▶ **TASK DESCRIPTION**
Look for the word "Definition" in the material below, then report each line where it occurs.

[[ EXERCISE MATERIALS open ]]

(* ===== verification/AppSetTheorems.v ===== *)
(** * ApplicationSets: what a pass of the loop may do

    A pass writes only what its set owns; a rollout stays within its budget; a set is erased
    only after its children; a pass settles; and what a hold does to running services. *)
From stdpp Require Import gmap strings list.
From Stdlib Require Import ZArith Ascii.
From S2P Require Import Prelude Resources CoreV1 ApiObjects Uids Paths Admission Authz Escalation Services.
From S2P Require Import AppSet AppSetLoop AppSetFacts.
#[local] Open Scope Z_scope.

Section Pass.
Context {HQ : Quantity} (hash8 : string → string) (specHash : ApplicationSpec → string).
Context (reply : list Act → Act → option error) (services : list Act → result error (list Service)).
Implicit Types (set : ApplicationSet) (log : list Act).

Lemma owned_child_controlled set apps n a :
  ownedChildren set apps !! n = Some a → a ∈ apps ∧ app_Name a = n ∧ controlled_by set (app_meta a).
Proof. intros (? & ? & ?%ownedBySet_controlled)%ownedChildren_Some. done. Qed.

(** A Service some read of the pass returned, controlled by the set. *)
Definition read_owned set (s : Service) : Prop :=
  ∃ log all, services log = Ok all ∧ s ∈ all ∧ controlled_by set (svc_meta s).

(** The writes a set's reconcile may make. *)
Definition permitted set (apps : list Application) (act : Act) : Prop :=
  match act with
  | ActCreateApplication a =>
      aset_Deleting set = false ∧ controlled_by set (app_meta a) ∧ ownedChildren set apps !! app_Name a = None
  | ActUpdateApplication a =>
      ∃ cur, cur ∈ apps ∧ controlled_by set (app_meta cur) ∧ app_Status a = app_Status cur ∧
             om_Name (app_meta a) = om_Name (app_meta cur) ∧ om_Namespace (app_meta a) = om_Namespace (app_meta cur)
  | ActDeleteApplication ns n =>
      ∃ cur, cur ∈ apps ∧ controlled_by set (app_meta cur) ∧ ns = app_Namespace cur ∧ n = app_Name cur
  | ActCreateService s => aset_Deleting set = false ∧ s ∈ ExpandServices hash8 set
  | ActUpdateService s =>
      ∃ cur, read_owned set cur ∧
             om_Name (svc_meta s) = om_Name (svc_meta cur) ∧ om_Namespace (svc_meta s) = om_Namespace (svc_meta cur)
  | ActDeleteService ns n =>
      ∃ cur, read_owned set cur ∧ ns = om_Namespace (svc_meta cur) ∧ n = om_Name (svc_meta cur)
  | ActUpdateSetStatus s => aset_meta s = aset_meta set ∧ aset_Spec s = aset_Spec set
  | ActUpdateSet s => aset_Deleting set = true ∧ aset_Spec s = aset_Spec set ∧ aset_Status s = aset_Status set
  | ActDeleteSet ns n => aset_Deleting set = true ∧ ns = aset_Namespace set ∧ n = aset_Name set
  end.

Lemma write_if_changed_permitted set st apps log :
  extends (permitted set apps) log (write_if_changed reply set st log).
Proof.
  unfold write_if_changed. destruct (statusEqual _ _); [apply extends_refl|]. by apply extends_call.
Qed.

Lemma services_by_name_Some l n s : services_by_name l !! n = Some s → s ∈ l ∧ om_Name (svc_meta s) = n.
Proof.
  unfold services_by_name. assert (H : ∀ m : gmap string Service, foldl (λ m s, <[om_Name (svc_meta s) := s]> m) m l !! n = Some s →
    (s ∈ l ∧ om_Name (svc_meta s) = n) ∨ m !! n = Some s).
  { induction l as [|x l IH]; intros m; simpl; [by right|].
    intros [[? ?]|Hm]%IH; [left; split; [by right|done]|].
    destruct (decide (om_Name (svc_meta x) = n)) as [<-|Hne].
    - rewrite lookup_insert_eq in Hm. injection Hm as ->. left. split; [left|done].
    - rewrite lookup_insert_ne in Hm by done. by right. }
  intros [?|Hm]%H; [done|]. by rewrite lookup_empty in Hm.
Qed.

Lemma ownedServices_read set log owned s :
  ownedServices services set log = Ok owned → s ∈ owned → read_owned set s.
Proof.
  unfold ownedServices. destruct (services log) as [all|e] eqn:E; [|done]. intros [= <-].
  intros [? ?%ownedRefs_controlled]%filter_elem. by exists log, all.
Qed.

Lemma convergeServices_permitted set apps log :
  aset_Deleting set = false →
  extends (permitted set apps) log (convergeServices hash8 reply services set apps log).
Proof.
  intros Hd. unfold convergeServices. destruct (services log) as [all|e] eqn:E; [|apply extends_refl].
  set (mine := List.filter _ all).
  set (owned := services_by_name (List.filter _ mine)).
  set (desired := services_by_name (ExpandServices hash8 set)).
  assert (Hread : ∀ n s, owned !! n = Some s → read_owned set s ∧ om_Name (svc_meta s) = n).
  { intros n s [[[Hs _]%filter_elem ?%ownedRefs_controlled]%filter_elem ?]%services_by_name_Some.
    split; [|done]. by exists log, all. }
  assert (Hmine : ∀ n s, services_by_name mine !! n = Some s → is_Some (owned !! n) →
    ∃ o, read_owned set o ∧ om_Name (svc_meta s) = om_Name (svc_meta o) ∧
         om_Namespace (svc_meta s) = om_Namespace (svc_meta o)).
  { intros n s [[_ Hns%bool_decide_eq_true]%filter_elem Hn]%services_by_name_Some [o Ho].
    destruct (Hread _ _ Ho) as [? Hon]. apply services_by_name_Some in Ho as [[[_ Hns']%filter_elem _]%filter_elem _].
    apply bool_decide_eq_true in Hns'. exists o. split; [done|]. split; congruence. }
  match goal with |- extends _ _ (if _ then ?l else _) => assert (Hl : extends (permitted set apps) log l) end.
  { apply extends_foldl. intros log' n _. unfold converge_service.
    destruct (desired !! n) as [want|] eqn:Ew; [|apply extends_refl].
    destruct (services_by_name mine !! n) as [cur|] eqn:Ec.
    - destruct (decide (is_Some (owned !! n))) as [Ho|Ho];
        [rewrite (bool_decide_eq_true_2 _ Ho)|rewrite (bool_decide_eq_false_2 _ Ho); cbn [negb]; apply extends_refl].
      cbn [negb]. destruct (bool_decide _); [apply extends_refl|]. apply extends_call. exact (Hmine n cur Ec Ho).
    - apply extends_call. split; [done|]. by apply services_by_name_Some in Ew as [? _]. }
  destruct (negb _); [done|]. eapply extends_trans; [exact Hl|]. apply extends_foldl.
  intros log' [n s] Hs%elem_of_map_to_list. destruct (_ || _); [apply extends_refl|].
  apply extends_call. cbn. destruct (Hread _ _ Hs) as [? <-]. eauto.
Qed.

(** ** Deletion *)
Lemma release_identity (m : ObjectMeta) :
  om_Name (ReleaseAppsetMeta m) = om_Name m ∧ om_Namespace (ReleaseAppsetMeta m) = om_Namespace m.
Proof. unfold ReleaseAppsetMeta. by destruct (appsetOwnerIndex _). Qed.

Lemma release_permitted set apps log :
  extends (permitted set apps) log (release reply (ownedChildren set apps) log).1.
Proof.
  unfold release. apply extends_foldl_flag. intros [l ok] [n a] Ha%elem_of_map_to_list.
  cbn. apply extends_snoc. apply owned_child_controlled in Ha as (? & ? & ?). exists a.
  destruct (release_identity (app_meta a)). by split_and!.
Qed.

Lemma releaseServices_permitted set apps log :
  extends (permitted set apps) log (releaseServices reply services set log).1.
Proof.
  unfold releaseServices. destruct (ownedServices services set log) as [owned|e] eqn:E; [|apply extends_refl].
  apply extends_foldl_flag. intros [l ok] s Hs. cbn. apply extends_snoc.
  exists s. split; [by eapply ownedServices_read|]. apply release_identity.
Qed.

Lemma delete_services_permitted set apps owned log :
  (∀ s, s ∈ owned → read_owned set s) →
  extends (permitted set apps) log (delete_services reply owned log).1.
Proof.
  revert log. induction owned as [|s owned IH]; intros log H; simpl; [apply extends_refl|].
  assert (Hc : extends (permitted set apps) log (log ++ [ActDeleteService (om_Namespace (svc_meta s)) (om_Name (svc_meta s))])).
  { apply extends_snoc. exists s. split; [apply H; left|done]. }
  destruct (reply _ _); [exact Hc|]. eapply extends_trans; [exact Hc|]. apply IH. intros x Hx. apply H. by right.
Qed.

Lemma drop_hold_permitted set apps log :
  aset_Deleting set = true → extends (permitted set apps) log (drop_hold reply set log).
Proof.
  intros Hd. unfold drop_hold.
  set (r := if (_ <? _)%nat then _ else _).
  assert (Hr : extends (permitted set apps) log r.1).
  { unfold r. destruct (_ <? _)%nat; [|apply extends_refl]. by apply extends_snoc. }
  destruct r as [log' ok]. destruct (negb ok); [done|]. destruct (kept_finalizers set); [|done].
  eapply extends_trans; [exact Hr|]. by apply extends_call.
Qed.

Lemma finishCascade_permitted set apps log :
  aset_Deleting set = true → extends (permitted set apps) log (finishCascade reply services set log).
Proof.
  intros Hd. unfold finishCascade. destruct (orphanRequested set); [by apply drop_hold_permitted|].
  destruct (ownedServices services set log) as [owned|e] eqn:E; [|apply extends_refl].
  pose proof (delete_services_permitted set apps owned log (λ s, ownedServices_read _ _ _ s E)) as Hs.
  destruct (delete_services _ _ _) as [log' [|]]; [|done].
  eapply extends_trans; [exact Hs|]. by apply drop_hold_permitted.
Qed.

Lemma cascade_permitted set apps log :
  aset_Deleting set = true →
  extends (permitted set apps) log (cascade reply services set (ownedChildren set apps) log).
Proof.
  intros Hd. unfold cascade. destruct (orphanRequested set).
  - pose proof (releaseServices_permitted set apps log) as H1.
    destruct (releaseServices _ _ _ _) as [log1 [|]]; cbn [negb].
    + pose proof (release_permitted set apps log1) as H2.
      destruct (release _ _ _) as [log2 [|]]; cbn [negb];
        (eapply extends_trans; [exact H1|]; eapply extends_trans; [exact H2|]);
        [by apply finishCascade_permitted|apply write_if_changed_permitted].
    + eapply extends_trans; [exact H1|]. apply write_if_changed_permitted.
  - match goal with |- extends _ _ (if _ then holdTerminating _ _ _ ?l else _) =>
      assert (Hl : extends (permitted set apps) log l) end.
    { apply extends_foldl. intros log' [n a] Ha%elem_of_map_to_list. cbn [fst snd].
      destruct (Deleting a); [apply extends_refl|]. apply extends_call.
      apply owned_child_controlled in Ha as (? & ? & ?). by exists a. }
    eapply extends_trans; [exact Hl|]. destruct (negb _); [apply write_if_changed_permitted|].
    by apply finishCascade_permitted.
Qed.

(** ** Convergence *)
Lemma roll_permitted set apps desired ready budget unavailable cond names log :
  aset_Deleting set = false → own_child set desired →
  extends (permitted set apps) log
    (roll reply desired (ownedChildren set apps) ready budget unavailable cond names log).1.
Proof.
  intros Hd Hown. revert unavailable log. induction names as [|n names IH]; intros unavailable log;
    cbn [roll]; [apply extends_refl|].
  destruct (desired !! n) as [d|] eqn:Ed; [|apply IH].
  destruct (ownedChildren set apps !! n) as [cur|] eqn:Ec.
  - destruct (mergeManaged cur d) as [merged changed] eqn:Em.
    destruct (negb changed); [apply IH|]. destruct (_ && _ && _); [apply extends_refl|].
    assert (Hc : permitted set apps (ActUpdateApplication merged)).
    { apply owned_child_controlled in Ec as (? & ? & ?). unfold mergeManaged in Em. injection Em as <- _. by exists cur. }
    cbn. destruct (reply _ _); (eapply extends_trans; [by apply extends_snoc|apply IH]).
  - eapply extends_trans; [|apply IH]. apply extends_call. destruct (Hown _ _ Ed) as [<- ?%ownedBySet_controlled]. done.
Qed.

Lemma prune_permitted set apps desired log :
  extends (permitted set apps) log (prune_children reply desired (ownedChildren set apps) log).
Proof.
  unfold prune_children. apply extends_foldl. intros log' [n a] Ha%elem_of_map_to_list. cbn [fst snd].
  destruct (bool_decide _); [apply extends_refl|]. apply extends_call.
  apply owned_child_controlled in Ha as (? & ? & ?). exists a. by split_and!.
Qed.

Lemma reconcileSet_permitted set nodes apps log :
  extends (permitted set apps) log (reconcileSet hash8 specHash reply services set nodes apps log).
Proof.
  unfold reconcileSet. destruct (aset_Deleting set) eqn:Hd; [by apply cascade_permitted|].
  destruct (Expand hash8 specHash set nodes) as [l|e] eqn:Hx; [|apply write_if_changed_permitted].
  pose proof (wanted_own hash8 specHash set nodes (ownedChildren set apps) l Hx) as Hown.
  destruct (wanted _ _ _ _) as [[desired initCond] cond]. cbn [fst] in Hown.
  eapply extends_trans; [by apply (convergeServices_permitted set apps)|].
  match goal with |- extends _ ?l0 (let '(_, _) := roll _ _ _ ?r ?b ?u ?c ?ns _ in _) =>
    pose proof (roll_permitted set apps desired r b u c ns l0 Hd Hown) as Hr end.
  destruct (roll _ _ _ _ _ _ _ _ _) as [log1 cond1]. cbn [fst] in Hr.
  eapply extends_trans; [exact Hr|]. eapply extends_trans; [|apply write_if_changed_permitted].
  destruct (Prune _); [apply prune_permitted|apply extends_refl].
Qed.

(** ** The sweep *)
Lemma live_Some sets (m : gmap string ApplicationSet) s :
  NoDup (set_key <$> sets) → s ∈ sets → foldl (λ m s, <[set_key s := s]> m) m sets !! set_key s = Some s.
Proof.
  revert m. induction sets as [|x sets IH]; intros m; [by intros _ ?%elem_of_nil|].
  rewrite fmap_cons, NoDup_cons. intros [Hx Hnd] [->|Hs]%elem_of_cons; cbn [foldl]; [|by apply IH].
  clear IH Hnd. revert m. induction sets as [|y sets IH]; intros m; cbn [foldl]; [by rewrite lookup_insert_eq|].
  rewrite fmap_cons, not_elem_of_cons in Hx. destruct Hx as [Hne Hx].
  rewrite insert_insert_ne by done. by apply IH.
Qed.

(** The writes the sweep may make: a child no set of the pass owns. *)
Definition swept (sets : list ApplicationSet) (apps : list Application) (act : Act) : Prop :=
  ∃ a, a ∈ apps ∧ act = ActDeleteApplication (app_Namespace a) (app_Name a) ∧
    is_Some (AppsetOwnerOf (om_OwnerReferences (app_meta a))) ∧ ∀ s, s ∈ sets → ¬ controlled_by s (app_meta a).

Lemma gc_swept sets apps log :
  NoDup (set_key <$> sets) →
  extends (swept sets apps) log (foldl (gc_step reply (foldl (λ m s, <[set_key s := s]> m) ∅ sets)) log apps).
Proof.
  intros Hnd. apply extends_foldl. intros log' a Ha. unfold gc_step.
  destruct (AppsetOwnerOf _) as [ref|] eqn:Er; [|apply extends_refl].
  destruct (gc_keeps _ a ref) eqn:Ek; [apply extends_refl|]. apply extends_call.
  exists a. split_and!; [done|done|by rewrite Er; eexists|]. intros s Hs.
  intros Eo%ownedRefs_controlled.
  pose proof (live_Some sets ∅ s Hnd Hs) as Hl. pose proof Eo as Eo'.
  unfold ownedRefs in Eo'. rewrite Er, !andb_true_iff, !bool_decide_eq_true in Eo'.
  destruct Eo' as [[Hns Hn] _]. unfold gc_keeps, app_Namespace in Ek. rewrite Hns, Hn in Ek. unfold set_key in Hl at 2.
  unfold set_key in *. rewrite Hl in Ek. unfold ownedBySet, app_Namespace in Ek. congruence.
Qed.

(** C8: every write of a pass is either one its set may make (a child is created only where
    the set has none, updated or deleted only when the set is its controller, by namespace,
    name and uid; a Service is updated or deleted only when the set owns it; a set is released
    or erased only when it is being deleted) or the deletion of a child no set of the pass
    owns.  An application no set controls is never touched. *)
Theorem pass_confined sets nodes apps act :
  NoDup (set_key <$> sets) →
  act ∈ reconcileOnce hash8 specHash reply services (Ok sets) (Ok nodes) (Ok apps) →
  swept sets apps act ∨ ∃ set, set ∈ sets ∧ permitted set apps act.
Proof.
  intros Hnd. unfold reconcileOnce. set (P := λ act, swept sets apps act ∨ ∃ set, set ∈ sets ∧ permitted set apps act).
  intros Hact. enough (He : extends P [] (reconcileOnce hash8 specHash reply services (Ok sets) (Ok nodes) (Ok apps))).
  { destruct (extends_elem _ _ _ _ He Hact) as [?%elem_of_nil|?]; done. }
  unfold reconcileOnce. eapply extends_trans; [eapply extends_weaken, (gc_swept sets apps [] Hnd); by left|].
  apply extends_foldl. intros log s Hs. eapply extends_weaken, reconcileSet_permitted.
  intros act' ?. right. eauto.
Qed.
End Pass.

[[ EXERCISE MATERIALS closed ]]
[[ EXERCISE MATERIALS open ]]

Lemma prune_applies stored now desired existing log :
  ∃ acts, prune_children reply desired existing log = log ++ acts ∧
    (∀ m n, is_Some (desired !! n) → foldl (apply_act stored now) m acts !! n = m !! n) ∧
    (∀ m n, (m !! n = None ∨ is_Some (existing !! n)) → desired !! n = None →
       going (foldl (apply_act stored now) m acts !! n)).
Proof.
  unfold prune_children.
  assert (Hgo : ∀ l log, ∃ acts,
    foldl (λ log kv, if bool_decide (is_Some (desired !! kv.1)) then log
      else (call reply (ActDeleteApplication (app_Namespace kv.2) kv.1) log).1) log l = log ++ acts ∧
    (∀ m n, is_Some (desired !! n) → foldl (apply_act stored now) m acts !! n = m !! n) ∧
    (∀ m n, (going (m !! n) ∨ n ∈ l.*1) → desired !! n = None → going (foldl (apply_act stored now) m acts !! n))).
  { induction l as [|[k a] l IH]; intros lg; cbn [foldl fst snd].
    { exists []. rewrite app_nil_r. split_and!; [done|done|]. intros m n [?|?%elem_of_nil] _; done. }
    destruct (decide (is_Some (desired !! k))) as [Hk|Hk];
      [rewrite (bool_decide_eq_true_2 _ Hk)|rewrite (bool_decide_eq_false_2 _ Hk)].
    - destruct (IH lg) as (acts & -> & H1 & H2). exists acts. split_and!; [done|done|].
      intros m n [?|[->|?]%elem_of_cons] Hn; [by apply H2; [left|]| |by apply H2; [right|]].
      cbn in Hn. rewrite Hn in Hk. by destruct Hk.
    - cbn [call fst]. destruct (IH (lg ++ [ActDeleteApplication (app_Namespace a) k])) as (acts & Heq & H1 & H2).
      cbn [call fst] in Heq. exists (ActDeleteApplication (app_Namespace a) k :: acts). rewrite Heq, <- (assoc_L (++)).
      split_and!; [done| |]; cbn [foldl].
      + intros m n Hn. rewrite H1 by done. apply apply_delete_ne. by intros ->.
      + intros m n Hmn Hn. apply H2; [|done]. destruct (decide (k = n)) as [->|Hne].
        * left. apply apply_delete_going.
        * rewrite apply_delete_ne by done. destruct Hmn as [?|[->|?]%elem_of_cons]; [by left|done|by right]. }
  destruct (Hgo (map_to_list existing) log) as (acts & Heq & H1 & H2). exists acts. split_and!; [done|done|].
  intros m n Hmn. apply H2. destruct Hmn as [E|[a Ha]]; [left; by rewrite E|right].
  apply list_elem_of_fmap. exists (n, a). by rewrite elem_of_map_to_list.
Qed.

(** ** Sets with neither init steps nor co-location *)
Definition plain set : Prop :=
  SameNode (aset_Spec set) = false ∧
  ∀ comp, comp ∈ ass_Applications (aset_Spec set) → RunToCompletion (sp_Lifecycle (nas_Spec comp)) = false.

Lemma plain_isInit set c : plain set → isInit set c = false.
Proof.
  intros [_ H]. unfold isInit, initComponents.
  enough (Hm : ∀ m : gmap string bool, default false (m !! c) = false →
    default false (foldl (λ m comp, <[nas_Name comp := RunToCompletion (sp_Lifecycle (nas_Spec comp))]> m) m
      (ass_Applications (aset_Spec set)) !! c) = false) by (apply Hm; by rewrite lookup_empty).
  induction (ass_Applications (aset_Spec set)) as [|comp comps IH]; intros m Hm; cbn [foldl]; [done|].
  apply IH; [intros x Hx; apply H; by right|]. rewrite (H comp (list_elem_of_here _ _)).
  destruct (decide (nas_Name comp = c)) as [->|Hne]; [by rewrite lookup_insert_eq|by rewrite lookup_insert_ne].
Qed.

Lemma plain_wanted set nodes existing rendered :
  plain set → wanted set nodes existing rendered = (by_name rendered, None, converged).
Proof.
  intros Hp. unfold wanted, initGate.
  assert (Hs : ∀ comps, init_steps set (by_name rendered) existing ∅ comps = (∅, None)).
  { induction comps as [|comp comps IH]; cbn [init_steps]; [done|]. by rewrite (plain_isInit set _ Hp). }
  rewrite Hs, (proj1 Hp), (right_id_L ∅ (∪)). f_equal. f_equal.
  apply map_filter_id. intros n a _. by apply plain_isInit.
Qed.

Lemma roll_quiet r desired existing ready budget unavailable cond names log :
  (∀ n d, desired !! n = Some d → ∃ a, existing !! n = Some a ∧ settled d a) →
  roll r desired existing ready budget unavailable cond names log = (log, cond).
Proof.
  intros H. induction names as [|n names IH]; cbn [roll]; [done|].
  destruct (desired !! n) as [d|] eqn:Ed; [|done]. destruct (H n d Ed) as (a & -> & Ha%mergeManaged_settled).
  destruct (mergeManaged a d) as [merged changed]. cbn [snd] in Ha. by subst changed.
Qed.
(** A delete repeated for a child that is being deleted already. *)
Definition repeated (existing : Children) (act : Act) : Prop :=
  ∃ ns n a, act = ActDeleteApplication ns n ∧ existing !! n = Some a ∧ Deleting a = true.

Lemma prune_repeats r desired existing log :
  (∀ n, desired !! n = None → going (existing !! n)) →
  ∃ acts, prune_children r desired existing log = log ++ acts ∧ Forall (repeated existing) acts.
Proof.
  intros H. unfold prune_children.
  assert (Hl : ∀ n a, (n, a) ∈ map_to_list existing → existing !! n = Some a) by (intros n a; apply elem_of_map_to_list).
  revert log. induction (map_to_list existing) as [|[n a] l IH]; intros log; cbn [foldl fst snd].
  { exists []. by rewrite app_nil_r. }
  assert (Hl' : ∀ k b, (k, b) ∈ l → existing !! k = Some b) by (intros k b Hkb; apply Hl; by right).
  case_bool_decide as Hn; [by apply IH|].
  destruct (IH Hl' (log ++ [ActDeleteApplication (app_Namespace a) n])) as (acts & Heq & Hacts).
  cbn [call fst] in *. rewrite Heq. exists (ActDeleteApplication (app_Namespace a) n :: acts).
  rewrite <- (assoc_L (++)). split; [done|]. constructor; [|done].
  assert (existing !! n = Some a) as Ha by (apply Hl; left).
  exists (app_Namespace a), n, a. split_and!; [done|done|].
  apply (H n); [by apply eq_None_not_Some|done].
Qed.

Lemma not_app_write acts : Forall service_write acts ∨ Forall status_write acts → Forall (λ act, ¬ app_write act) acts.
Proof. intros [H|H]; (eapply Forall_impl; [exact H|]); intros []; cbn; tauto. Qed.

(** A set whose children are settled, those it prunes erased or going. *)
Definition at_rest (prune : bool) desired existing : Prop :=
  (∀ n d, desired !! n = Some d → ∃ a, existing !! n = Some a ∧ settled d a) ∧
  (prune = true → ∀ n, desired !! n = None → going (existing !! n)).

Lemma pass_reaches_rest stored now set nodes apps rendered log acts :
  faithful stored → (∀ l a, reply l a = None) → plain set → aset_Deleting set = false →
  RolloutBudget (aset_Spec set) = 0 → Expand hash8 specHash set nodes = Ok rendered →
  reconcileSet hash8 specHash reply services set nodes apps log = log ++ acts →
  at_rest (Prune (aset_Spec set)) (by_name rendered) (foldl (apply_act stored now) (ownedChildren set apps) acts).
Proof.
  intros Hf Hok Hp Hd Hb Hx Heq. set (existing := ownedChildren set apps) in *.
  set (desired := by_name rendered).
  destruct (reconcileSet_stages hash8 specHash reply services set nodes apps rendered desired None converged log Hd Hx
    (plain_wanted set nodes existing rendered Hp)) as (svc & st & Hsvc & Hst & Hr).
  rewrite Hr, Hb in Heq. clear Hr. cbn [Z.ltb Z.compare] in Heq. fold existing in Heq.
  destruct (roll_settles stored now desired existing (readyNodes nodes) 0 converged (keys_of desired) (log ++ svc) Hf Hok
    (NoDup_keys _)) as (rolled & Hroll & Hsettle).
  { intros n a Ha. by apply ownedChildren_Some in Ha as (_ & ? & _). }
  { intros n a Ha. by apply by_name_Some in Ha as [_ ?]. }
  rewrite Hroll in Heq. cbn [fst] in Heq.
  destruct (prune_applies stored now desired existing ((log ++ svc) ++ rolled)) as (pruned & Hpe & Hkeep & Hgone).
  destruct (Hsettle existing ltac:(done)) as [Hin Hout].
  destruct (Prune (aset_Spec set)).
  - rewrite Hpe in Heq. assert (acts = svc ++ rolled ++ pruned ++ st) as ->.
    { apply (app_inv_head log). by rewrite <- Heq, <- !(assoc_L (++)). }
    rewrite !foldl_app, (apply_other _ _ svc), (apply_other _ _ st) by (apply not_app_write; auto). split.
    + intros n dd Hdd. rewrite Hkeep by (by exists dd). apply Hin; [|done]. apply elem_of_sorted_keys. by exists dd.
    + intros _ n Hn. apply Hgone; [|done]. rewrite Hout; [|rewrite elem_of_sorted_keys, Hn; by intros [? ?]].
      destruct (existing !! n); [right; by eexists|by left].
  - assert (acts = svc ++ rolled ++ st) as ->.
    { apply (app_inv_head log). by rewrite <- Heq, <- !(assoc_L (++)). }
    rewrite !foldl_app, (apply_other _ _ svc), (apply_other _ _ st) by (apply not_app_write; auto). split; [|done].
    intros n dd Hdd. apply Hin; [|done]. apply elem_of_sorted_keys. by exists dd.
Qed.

[[ EXERCISE MATERIALS closed ]]

▶ **RESPONSE TO THE TASK**
Definition read_owned set (s : Service) : Prop :=
Definition permitted set (apps : list Application) (act : Act) : Prop :=
Definition swept (sets : list ApplicationSet) (apps : list Application) (act : Act) : Prop :=
Definition plain set : Prop :=
Definition repeated (existing : Children) (act : Act) : Prop :=
Definition at_rest (prune : bool) desired existing : Prop :=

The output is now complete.